Task objective:
Check each line of the entries below for the string "List"; copy every line where it appears.
** Opening Source data block **
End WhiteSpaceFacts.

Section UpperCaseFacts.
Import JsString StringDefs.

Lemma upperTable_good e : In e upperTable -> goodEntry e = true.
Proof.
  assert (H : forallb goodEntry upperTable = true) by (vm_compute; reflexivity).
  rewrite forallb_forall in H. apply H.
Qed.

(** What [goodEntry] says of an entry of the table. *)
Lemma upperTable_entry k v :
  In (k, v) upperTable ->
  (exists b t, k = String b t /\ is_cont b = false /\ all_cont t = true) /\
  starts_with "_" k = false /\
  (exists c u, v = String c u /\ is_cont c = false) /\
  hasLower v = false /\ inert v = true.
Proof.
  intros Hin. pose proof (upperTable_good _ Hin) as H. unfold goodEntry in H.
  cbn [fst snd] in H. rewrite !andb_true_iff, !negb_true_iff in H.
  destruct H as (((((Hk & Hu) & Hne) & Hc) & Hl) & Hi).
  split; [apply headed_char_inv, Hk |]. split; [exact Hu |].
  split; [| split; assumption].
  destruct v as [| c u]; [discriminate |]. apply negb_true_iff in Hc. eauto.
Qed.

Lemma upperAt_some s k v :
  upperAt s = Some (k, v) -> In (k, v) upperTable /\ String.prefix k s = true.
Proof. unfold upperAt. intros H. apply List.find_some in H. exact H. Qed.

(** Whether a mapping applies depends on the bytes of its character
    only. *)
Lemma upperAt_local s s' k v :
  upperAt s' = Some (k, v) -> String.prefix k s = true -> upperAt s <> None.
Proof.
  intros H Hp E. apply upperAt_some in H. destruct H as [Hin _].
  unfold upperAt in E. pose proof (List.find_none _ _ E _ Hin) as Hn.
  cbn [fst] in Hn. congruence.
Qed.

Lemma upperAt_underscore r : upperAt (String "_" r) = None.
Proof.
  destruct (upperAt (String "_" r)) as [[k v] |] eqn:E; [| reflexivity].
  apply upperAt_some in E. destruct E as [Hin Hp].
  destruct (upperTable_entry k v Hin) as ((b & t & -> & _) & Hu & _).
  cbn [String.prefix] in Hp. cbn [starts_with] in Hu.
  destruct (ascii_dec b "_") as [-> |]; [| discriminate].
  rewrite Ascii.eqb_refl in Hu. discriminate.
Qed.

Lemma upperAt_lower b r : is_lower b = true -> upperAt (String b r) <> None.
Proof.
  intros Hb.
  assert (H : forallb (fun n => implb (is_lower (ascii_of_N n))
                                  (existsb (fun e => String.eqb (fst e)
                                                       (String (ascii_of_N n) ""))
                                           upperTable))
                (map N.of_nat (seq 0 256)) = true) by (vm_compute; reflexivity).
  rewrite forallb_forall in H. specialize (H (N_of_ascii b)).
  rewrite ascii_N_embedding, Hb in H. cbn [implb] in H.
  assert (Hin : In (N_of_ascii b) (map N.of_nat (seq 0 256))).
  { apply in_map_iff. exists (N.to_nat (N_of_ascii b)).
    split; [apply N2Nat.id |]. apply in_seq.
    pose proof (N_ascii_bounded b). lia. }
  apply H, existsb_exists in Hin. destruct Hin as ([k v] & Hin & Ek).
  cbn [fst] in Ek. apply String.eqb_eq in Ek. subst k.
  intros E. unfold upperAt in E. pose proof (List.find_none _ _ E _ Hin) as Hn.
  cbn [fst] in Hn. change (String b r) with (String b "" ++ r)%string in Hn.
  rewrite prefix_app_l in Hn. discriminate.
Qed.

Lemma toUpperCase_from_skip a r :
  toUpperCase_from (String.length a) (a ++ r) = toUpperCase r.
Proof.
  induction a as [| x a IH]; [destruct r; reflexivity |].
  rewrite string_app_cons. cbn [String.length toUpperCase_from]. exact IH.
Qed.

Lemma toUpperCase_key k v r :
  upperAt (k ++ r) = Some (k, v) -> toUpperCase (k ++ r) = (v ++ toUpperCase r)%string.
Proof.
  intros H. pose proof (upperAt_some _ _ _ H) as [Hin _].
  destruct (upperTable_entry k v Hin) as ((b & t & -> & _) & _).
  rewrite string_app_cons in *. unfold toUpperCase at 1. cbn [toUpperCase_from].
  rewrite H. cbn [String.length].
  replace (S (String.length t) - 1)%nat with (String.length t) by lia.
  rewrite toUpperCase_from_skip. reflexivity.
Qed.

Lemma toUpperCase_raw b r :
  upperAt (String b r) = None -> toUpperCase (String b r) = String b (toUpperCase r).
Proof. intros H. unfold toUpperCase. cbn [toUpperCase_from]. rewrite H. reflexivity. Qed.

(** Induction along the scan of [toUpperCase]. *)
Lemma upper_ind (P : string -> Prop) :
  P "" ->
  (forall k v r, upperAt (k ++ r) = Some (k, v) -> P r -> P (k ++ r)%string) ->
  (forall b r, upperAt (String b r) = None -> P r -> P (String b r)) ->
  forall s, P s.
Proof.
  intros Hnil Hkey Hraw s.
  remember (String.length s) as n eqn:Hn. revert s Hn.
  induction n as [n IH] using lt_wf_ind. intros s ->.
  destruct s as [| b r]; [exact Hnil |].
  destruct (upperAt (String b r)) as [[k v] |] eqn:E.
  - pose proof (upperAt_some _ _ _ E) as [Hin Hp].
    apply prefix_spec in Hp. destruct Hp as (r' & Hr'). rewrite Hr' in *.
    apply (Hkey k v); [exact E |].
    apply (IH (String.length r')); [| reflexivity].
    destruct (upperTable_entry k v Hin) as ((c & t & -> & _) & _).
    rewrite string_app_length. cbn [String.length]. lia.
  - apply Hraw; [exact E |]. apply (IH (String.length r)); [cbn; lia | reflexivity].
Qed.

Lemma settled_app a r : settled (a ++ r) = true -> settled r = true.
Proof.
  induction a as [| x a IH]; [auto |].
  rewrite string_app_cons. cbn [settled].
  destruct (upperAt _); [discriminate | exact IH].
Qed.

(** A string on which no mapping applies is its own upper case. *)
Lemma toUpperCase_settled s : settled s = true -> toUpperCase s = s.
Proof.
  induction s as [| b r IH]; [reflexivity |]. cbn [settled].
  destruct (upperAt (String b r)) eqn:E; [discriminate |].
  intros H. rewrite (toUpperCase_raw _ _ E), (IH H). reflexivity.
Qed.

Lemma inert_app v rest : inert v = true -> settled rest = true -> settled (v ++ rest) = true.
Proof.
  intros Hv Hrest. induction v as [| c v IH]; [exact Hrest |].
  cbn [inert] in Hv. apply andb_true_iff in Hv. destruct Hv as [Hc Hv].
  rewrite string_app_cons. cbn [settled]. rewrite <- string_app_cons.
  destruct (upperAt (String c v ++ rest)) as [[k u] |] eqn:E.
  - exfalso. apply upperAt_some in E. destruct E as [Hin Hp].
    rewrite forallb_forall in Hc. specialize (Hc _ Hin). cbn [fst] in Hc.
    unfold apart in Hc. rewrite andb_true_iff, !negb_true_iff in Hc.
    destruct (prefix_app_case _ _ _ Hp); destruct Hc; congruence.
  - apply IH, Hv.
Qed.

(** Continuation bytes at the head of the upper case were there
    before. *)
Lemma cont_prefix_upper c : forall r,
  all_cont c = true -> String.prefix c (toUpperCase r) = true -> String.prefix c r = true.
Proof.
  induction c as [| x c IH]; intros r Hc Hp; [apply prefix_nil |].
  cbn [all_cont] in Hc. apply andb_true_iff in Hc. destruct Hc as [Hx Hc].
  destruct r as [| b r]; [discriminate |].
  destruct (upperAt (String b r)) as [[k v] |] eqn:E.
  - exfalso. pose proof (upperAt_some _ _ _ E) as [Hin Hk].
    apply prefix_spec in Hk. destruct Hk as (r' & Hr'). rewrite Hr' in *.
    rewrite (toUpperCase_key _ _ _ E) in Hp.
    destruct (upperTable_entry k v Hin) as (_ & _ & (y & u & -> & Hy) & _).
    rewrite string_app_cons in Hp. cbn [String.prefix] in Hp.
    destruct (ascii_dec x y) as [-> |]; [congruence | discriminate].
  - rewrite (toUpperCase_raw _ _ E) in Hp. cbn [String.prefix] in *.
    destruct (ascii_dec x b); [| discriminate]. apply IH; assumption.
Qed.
** Closing Source data block **
Completed task:
Proof. unfold upperAt. intros H. apply List.find_some in H. exact H. Qed.
  unfold upperAt in E. pose proof (List.find_none _ _ E _ Hin) as Hn.
  intros E. unfold upperAt in E. pose proof (List.find_none _ _ E _ Hin) as Hn.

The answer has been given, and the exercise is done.